Qiaomin Zhou ¹ Minling Chen ² Enfu Tao ^3*

• ¹ Department of Eugenic Genetics, Wenling Maternal and Child Health Care Hospital, Wenling, China
• ² Department of Maternity, Wenling Maternal and Child Health Care Hospital, Wenling, China
• ³ Department of Neonatology and NICU, Wenling Maternal and Child Health Care Hospital, Wenling, China

Ataxia-Telangiectasia (A-T) is a rare, autosomal recessive disorder characterized by progressive cerebellar ataxia, oculocutaneous telangiectasia, immunodeficiency, and increased cancer risk. Mutations in the ATM gene, which is essential for DNA damage repair, underlie this condition. This study reports a novel homozygous frameshift mutation (ATM_ex20 c.3062delT, p.Val1021fs) in a Chinese family with two affected siblings. The mutation, located in exon 20, has not been previously documented, expanding the spectrum of ATM mutations. The proband and her older sister presented with classic A-T symptoms, including gait instability and conjunctival telangiectasia.Both siblings presented with immunodeficiency, characterized by low immunoglobulin A (IgA) levels, slightly elevated IgM levels, and elevated alpha-fetoprotein (AFP).Cranial magnetic resonance imaging (MRI) findings revealed cerebellar atrophy and cerebral white matter lesions in both sisters.

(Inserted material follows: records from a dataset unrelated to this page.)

(** The end of a canonical statement: nothing, or a semicolon. *)
Definition ending (semicolon : bool) : string :=
  if semicolon then ";" else EmptyString.

(** How many times a character occurs in a text. *)
Fixpoint occurrences (c : ascii) (s : string) : nat :=
  match s with
  | EmptyString => 0
  | String b s' => (if Ascii.eqb b c then 1 else 0) + occurrences c s'
  end.

(** A text without blanks. *)
Definition no_space (c : ascii) : bool := negb (Text.is_space c).

(** * Properties of the matcher *)

Module ReFacts.
Import Re.

Section Results.
Context {A : Type}.
Implicit Types (k : string → string → option A) (x : A).

Lemma orelse_Some (a b : option A) x :
  orelse a b = Some x → a = Some x ∨ (a = None ∧ b = Some x).
Proof. destruct a; simpl; intros; simplify_eq; auto. Qed.

Lemma orelse_None (a b : option A) :
  a = None → b = None → orelse a b = None.
Proof. by intros -> ->. Qed.

(** A result of a repetition is a result of its continuation. *)
Lemma star_sound cls s k x :
  star cls s k = Some x → ∃ m r, k m r = Some x.
Proof.
  revert k. induction s as [|c s IH]; intros k; simpl.
  - eauto.
  - destruct (cls c); [|eauto].
    intros [H|[_ H]]%orelse_Some; [|eauto].
    apply IH in H as (m & r & H). eauto.
Qed.

Lemma plus_sound cls s k x :
  plus cls s k = Some x → ∃ m r, k m r = Some x.
Proof.
  destruct s as [|c s]; simpl; [done|].
  destruct (cls c); [|done].
  intros (m & r & H)%star_sound. eauto.
Qed.

(** A repetition whose continuation always succeeds succeeds. *)
Lemma star_total cls s k :
  (∀ m r, is_Some (k m r)) → is_Some (star cls s k).
Proof.
  revert k. induction s as [|c s IH]; intros k Hk; simpl; [done|].
  destruct (cls c); [|done].
  destruct (IH (λ m r, k (String c m) r)) as [x ->]; [done|].
  by eexists.
Qed.

(** A repetition fails when its continuation fails wherever it can
    be entered. *)
Lemma star_None cls s k :
  (∀ m r, reach cls s r → k m r = None) → star cls s k = None.
Proof.
  revert k. induction s as [|c s IH]; intros k Hk; simpl.
  - apply Hk. constructor.
  - destruct (cls c) eqn:Hc; [|apply Hk; constructor].
    apply orelse_None; [|apply Hk; constructor].
    apply IH. intros m r Hr. apply Hk. by constructor.
Qed.

Lemma plus_None cls s k :
  (∀ m r, reach cls s r → k m r = None) → plus cls s k = None.
Proof.
  intros Hk. destruct s as [|c s]; simpl; [done|].
  destruct (cls c) eqn:Hc; [|done].
  apply star_None. intros m r Hr. apply Hk. by constructor.
Qed.

Lemma alt_None branches s k :
  Text.starts_with_any branches s = false → alt branches s k = None.
Proof.
  induction branches as [|l branches IH]; simpl; [done|].
  intros [Hl Hb]%orb_false_elim.
  apply orelse_None; [|auto].
  destruct (Text.strip_prefix l s) eqn:E; [|done].
  apply bool_decide_eq_false in Hl. destruct Hl. by eexists.
Qed.

End Results.

(** After a run of [cls] characters followed by a text that does not
    start with one, the continuation is entered at the end of the run
    or in front of a [cls] character. *)
Lemma reach_run cls run tail r :
  Text.all cls run = true → Text.head_is cls tail = false →
  reach cls (run +:+ tail) r → r = tail ∨ Text.head_is cls r = true.
Proof.
  intros Hrun Htail. induction run as [|c run IH].
  - change (EmptyString +:+ tail) with tail.
    inversion 1; subst; [by left|].
    simpl in Htail. congruence.
  - change (String c run +:+ tail) with (String c (run +:+ tail)).
    apply andb_prop in Hrun as [Hc Hrun].
    inversion 1; subst; [by right|]. auto.
Qed.

Lemma reach_no_run cls s r :
  Text.head_is cls s = false → reach cls s r → r = s.
Proof. intros Hs. inversion 1; subst; [done|]. simpl in Hs. congruence. Qed.

End ReFacts.

(** * Properties of the character classes *)

Lemma word_not_space c : Text.is_word c = true → Text.is_space c = false.
Proof. destruct c as [[] [] [] [] [] [] [] []]; by vm_compute. Qed.

Lemma head_word_not_space s :
  Text.head_is Text.is_word s = true → Text.head_is Text.is_space s = false.
Proof. destruct s; simpl; [done|]. apply word_not_space. Qed.

Lemma head_space_not_word s :
  Text.head_is Text.is_space s = true → Text.head_is Text.is_word s = false.
Proof.
  destruct s as [|c s]; simpl; [done|]. intros Hs.
  destruct (Text.is_word c) eqn:Hw; [|done].
  apply word_not_space in Hw. congruence.
Qed.

(** No operator starts with a word or a space character. *)
Lemma no_operator_at_word_or_space s :
  Text.head_is Text.is_word s = true ∨ Text.head_is Text.is_space s = true →
  Text.starts_with_any operator_branches s = false.
Proof.
  destruct s as [|c s]; simpl; [by intros [|]|].
  destruct c as [[] [] [] [] [] [] [] []]; vm_compute; intros [|]; congruence.
Qed.

(** * The predicate compiler *)

Section ParseWhere.
Import ReFacts.

Lemma strip_prefix_Some p s r :
  Text.strip_prefix p s = Some r → s = p +:+ r.
Proof.
  revert s. induction p as [|a p IH]; intros [|b s]; simpl; try done.
  - by intros [= <-].
  - by intros [= <-].
  - destruct (Ascii.eqb_spec a b) as [->|]; [|done].
    intros ->%IH. done.
Qed.

Lemma tail_sound l o s3 x :
  condition_regex_tail l o s3 = Some x → ∃ r, x = (l, o, r).
Proof.
  unfold condition_regex_tail.
  intros (_ & s4 & (right & _ & H)%plus_sound)%star_sound.
  simplify_eq. eauto.
Qed.

(** In front of an [=] sign the rest of the pattern always matches:
    [\s*] matches the empty text and [.+] takes the sign. *)
Lemma tail_at_equals l o s :
  is_Some (condition_regex_tail l o (String "=" s)).
Proof.
  unfold condition_regex_tail. simpl. apply star_total. intros m r. by eexists.
Qed.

Interestingly, while both sisters shared the same mutation, their clinical severity differed, highlighting the complexity of genotypephenotype correlations in A-T. The parents and an unaffected sister were heterozygous carriers, consistent with autosomal recessive inheritance. This study underscores the importance of genetic testing in A-T diagnosis and provides new insights into the genetic diversity of ATM-related diseases. Further research is needed to understand the broader implications of this mutation.